Cyber Attacks Threaten Global Financial Stability
A growing concern among financial regulators and institutions is the potential for cyber attacks to disrupt global financial markets. A report released by the Committee on Payments and Market Infrastructures (CPMI) and the Board of the International Organization of Securities Commissions (IOSCO) highlights the risks posed by these types of attacks.

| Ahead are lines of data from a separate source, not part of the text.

(** The digits of every 64-bit value fit the buffer and denote it. *)
Lemma put_digits_spec radix u : 2 <= radix <= 36 -> 0 <= u < 18446744073709551616 ->
  exists xs, put_digits radix u = Some (map dig_vec_upper xs) /\ Forall (digit_of radix) xs /\
  radix_value radix xs 0 = u /\ xs <> [] /\ (length xs <= 64)%nat.
Proof.
  intros Hr Hu; unfold put_digits; destruct (Z.eqb_spec u 0) as [->|Hne].
  { exists [0]; repeat split; cbn; try lia; [|discriminate]; apply Forall_cons; [unfold digit_of; lia|constructor]. }
  assert (forall v, 0 <= v < 9223372036854775808 -> v < radix ^ Z.of_nat 63) as Hpow.
  { intros v Hv; apply Z.lt_le_trans with (2 ^ Z.of_nat 63); [change (2 ^ Z.of_nat 63) with 9223372036854775808; lia|].
    apply Z.pow_le_mono_l; lia. }
  unfold buffer_size; destruct (Z.gtb_spec u 9223372036854775807) as [Hbig|Hsmall].
  - assert (unsigned_loop 65 radix u [] = Some (u / radix, [dig_vec_upper (u mod radix)])) as ->.
    { assert (0 <= u / radix <= 9223372036854775807) as Hq
        by (split; [apply Z.div_pos; lia|apply Z.lt_succ_r, Z.div_lt_upper_bound; lia]).
      cbn [unsigned_loop]; replace (u >? 9223372036854775807) with true by lia.
      replace (u / radix >? 9223372036854775807) with false by lia.
      pose proof (Z.div_mod u radix ltac:(lia)) as Ed; pose proof (Z.mod_pos_bound u radix ltac:(lia)).
      rewrite (u64_small (u / radix * radix)), u32_small by lia.
      do 4 f_equal; lia. }
    destruct (signed_loop_spec radix Hr 63 (65 - 1) (u / radix) [dig_vec_upper (u mod radix)])
      as (xs & E & Hx & Hv & Hl & _); [split; [apply Z.div_pos; lia|]|lia|].
    { apply Hpow; split; [apply Z.div_pos; lia|apply Z.div_lt_upper_bound; lia]. }
    exists (xs ++ [u mod radix]); rewrite map_app; repeat split; [exact E|..].
    + apply Forall_app; split; [exact Hx|]; apply Forall_cons; [apply Z.mod_pos_bound; lia|constructor].
    + rewrite radix_value_snoc, Hv, Z.mul_comm; symmetry; apply Z.div_mod; lia.
    + intros E'; destruct xs; discriminate.
    + rewrite length_app; cbn [length]; lia.
  - assert (unsigned_loop 65 radix u [] = Some (u, [])) as ->
      by (cbn [unsigned_loop]; replace (u >? 9223372036854775807) with false by lia; reflexivity).
    destruct (signed_loop_spec radix Hr 63 (65 - 0) u []) as (xs & E & Hx & Hv & Hl & Hn);
      [split; [lia|apply Hpow; lia]|lia|].
    exists xs; rewrite app_nil_r in E; repeat split; auto; lia.
Qed.

(** Decimal digits. *)
Lemma decimal_digits xs : Forall (digit_of 10) xs ->
  Forall is_digit (map dig_vec_upper xs) /\ forall v, digits_value (map dig_vec_upper xs) v = radix_value 10 xs v.
Proof.
  unfold digit_of, is_digit, digits_value, radix_value, dig_vec_upper.
  induction 1 as [|x xs Hx _ [IH1 IH2]]; [split; [constructor|reflexivity]|].
  cbn [map fold_left]; replace (x <? 10) with true by lia; split; [constructor; [lia|exact IH1]|].
  intros v; rewrite IH2; f_equal; lia.
Qed.

Lemma put_decimal u : 0 <= u < 18446744073709551616 ->
  exists ds, put_digits 10 u = Some ds /\ Forall is_digit ds /\ digits_value ds 0 = u /\ ds <> [].
Proof.
  intros Hu; destruct (put_digits_spec 10 u ltac:(lia) Hu) as (xs & E & Hx & Hv & Hn & _).
  destruct (decimal_digits xs Hx) as [Hd Hdv]; exists (map dig_vec_upper xs).
  rewrite Hdv; repeat split; try assumption; destruct xs; [contradiction|discriminate].
Qed.

Lemma signed_loop_step fuel radix v p : v <> 0 -> signed_loop (S fuel) radix v p =
  signed_loop fuel radix (v ÷ radix) (dig_vec_upper (u8 (v - v ÷ radix * radix)) :: p).
Proof. intros H; cbn [signed_loop]; apply Z.eqb_neq in H; rewrite H; reflexivity. Qed.

(** The 32-bit loop is the 64-bit one. *)
Lemma int10_loop_eq : forall n fuel fuel' v p, 0 <= v < 10 ^ Z.of_nat n -> (n <= fuel)%nat ->
  (n < fuel')%nat -> signed_loop fuel' 10 v p = Some (int10_loop fuel v p).
Proof.
  induction n as [|n IH]; intros fuel fuel' v p Hv Hf Hf'; (destruct fuel' as [|fuel']; [lia|]).
  - assert (v = 0) as -> by (cbn in Hv; lia); destruct fuel; reflexivity.
  - destruct fuel as [|fuel]; [lia|]; cbn [signed_loop int10_loop].
    destruct (Z.eqb_spec v 0) as [->|Hne]; [reflexivity|].
    destruct (quot_div_digit v 10) as (E1 & E2 & E3); [lia..|]; rewrite E2, E1.
    rewrite (IH fuel fuel').
    + unfold dig_vec_upper; rewrite u8_small by lia; replace (v mod 10 <? 10) with true by lia; reflexivity.
    + rewrite Nat2Z.inj_succ, Z.pow_succ_r in Hv by lia.
      split; [apply Z.div_pos; lia|apply Z.div_lt_upper_bound; lia].
    + lia.
    + lia.
Qed.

Risks Posed by Cyber Attacks
According to the report, a successful cyber attack could have devastating consequences for the financial system. It could lead to:
- A loss of confidence in financial institutions
- Widespread withdrawals
- Potential triggering of a global economic crisis
The report notes that the shift towards greater adoption of technology in the provision of financial services has increased reliance on a few key third-party entities that provide proprietary technology solutions. These critical service providers could come under direct cyber attack themselves and propagate risks to their institutional clients from the financial sector.
Contagion Effects
The report also highlights the risk of contagion effects within the financial system, where impairment of business activities in one institution can:
- Curtail its ability to process transactions
- Post margins to its counterparties
- Result in heightened liquidity and solvency risks among multiple financial institutions
Confidence Effects
Furthermore, the confidence effects of a cyber event can create systemic risks for the financial system. The impact of a loss of confidence can be difficult to estimate and predict, but it could lead to a self-fulfilling prophecy that overwhelms existing buffers or contingency measures.
Systemicity of Cyber Events
An accurate assessment of systemic risk impact of a cyber event would require:
- An understanding of the nature of different cyber events
- Identification of the relevant risk transmission channels
The report provided examples of approaches to differentiate and assess the systemicity of different types of cyber attacks, including those involving data damage.
Data Damage
Cyberattacks involving data damage can result in higher systemic risk. Financial institutions are particularly vulnerable to data damage, given the importance of data integrity in the financial sector.
Analysis of Cyber Risk to Financial Institutions
The report also described some approaches for monitoring and analyzing cyber risk in the financial sector, including tools and data. It illustrated how these approaches can be applied, focusing on Singapore as a case study.
Traditional Approaches
Traditional solvency stress tests, liquidity stress tests, and contagion risk analyses already capture some aspects of cyber risk to financial institutions. However, more comprehensive approaches are needed to fully assess the risks posed by cyber attacks.
Conclusion
In conclusion, the report highlights the urgent need for policymakers, regulators, and financial institutions to prioritize cybersecurity and develop robust strategies to mitigate the risks posed by cyber attacks.